Chronos sloshed the cup of tea he’d been holding while reading the paper when a femur struck him. He shook his head and smiled at Death’s enthusiasm for life.
“What momentous thing has happened this time?”
“I have an appointment in a few minutes,” Death said. “Come with me and I’ll tell you all about it.”
They arrived inside of a nursing home. The recreation room held a number of residents who called out greetings to Thanatos with great grim humor. Chronos looked around with interest as Death shook hands with people, working the room like a politician looking for votes. He wondered who was to be the collection.
“Who are you here to collect?” Chronos asked after several minutes of socializing went by.

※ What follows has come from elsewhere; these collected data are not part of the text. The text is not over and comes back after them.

(* ===== verification/ExamplesVm.v ===== *)
(** * Concrete instances: the memory of a virtual machine

    A machine with 1GB of memory, of which the first 2MB belong to the boot
    image, and a program with five sections on CPU 4. *)

From S2P Require Import Prelude PhysMem MemMgr MemMgrSpec Paging PageWalk PagingSpec EptSpec PmAlloc CpuInfo Ipc.
From S2P Require Import Pm PmEpt PmProc PmSpec PmFork PmForkSpec ExamplesMem.

(** The allocator's state as [memory_init] leaves it. *)
Definition mm_big : mm_state :=
  final mm_blank (memory_init (fun _ => zero_node) 0x200000 0x40000000 mm_blank).

Lemma mm_big_repr : exists n, mm_repr mm_big [(n, 0)] /\ 250000 <= n /\ mm_top mm_big <= 2 ^ 48 /\ 0x200000 <= first_free_addr mm_big.
Proof.
  destruct (memory_init_repr (fun _ => zero_node) 0x200000 0x40000000 ltac:(lia) ltac:(done) ltac:(lia)
    ltac:(vm_compute; congruence) mm_blank) as (s' & n & Hrun & Hr & _ & Hall & Hffa & Htop).
  unfold mm_big. erewrite final_ok by done. exists n. split; [done |].
  change (node_count (0x40000000 - 0x200000)) with 261632 in Hall. unfold mm_top. lia.
Qed.

Definition vm_prog : vm_proc :=
  VmProc no_regs 0 0 0x400000 0x606000 (Sec 0x110000 0x400000 0x2000) (Sec 0x112000 0x402000 0x1800)
    (Sec 0x114000 0x404000 0x300) (Sec 0x115000 0x405000 0x1000) (Sec 0x120000 0x406000 0x200000) 0 0 2 0 RUNNING 0 0 0.
Definition vm_cpu : cpu_info :=
  CpuInfo 4 vm_prog true 0 6 0x14000 0x24000 0x31000 0x30000.
Definition ex_vm : pm_state :=
  Pm mm_big (Machine ∅ {[4 := vm_cpu]} 0x100000 0 0 0 []) false 0x40000 0x41000 0.

Lemma ex_vm_described : vm_described 4 vm_cpu ex_vm.
Proof.
  destruct mm_big_repr as (n & Hr & Hn & Htop & _). split.
  - reflexivity.
  - reflexivity.
  - exists [(n, 0)]. exact Hr.
  - exact Htop.
  - change (cpu_addr 4 ex_vm) with 0x104000. clear. by vm_compute.
  - clear. by repeat constructor.
  - clear. repeat constructor; simpl; lia.
  - clear. intros [=].
  - constructor.
  - clear. by vm_compute.
  - exists [(n, 0)]. split; [exact Hr |]. assert (vm_demand vm_cpu <= 110000) by (clear; by vm_compute). cbn [avail_pages Z.eqb]. clear Hr Htop. lia.
Qed.



(** ** Fork

    Init, on CPU 2, has called fork; CPU 3 to 5 run the drivers and CPU 6 is
    free.  The registers were saved on init's stack. *)

Definition init_prog : vm_proc :=
  VmProc no_regs 0 0 0x400000 0x426000 (Sec 0x110000 0x400000 0x2000) (Sec 0x112000 0x402000 0x1800)
    (Sec 0x114000 0x404000 0x300) (Sec 0x115000 0x405000 0x1000) (Sec 0x120000 0x406000 0x20000) 0 0 2 0 RUNNING 0 0 0.
Definition fork_cpu (i : Z) : cpu_info :=
  CpuInfo i init_prog (i <? 6) 0 8 (0x10000 + 4096 * i) (0x20000 + 4096 * i) 0x31000 0x30000.
Definition ex_fork : pm_state :=
  Pm mm_big (Machine (store64 ∅ (0x13F000 + 48) 0x425100) (list_to_map ((fun i => (i, fork_cpu i)) <$> seqZ 0 8)) 0x100000 0 0 0 [])
    false 0x40000 0x41000 0.

(** Memory below the allocator's is in use. *)
Lemma low_held k p n : 0x200000 <= first_free_addr (k_mm k) -> 4096 <= p -> p + n <= 0x200000 -> held k p n.
Proof.
  intros Hffa Hp Hn x Hx. exists (x - x mod 4096).
  pose proof (Z.mod_pos_bound x 4096 ltac:(lia)). pose proof (Z.div_mod x 4096 ltac:(lia)). split; [|lia]. split_and!.
  - replace (x - x mod 4096) with (x / 4096 * 4096) by lia. by rewrite Z.mod_mul.
  - lia.
  - lia.
  - right. intros (bl & _ & Hq). lia.
Qed.

Lemma ex_held p n : 4096 <= p -> p + n <= 0x200000 -> held (kmem_of ex_fork) p n.
Proof. destruct mm_big_repr as (k & _ & _ & _ & Hffa). intros Hp Hn. apply low_held; [exact Hffa | exact Hp | exact Hn]. Qed.

Lemma ex_section_ready x :
  x ∈ [Sec 0x110000 0x400000 0x2000; Sec 0x112000 0x402000 0x1800; Sec 0x114000 0x404000 0x300; Sec 0x115000 0x405000 0x1000; Sec 0x120000 0x406000 0x20000] ->
  section_ready (kmem_of ex_fork) x.
Proof.
  intros Hx. repeat (apply elem_of_cons in Hx as [-> |Hx]); [| | | | |by apply not_elem_of_nil in Hx];
    (split; [vm_compute; reflexivity |]; split; [clear; intros _; vm_compute; repeat split; congruence | cbn [s_paddr s_size]; apply ex_held; lia]).
Qed.

Lemma low_not_reallocable p mm : 0x200000 <= first_free_addr mm -> p <= 0x200000 -> reallocable p mm = false.
Proof. intros H Hp. unfold reallocable. by rewrite (proj2 (Z.ltb_ge _ p)) by lia. Qed.

Lemma ex_forkable : forkable 2 6 0x405100 0x13F000 ex_fork.
Proof.
  destruct mm_big_repr as (n & Hr & Hn & Htop & Hffa). split.
  - reflexivity.
  - change (ncpus (self (p_m ex_fork))) with 8. lia.
  - split; [lia |]. split; [reflexivity | discriminate].
  - change (ncpus (self (p_m ex_fork))) with 8. split; [lia |]. split; [reflexivity |].
    intros j Hj. assert (Hc : j = 3 \/ j = 4 \/ j = 5) by lia. destruct Hc as [-> |[-> | ->]]; reflexivity.
  - split; [reflexivity |]. split; reflexivity.
  - reflexivity.
  - change (cpu_addr 6 ex_fork) with 0x106000. clear. by vm_compute.
  - clear. by repeat constructor.
  - change (rg_rsp (load_regs (p_mem ex_fork) 0x13F000)) with 0x425100.
    change (vm_info (cpu_at (p_m ex_fork) 2)) with init_prog. split.
    + exact Htop.
    + apply Forall_forall. intros x Hx. apply ex_section_ready. exact Hx.
    + clear. by vm_compute.
    + intros x Hx Hre. exfalso. revert Hre. apply not_true_iff_false, low_not_reallocable; [exact Hffa |]. clear -Hx. destruct Hx as [-> | ->]; vm_compute; congruence.
    + clear. by vm_compute.
  - apply ex_held; lia.
  - change (vm_info (cpu_at (p_m ex_fork) 2)) with init_prog. clear. by vm_compute.
  - left. reflexivity.
  - exists [(n, 0)]. split; [exact Hr |]. right. exists n. split; [by left |].
    assert (copy_pages init_prog + 1 + vm_demand (fork_cpu 2) <= 110000) by (clear; by vm_compute).
    change (cpu_at (p_m ex_fork) 2) with (fork_cpu 2). change (vm_info (fork_cpu 2)) with init_prog. clear Hr Htop. lia.
Qed.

“No one. I just stop in each week to visit. They consider me an old friend around here. But let me tell you about my news. Cleopatra has consented to finally go out with me.”
“What made her change her mind after all these centuries?” Chronos knew she’d rebuffed Death many times.
“Well, my friend, that’s where you come in. I need a small favor. See, I told her about the androids in the beach bar, the time that you traveled 400 years into the future? She said she’d like to go there with me. I need a couple of grains of sand from you to take her, though.”
“Oh, no. Don’t you remember what happened the last time I gave you some? You dropped them on the border between France and England.”
Death shrugged and tossed a peanut in the air, catching it in his eye socket.
“I don’t think the British mind being an island. They should have called it the Thanatos Channel though. Besides, I’m only asking for two grains this time. You have millions of them. Please?”
“I know I’m going to regret this.” Chronos fumbled with his hourglass as he muttered dire consequences for any future mishaps.
He fished out two grains of sand and placed them on Death’s outstretched metacarpals. One grain promptly fell to the floor and Chronos dove for it. A metal walker leg tromped on his hand while an orthopedic shoe stepped on the tiny speck.
Chronos and Death both froze as the wizened benefactor blossomed into a beauty, shaving 60 years off her age in an instant. Bemused, they watched the lithesome woman march out the front door dressed only in a housecoat and support hose flopping about her ankles.
“That one doesn’t count, does it?” Chagrin colored Death’s voice.
Chronos laughed. “No, but why don’t I put them in your pocket for you? That way you’ll know where they are when you’re ready to use them.”
“A timely suggestion.” Death linked arms with Chronos as they left, shouts of farewell following their exit.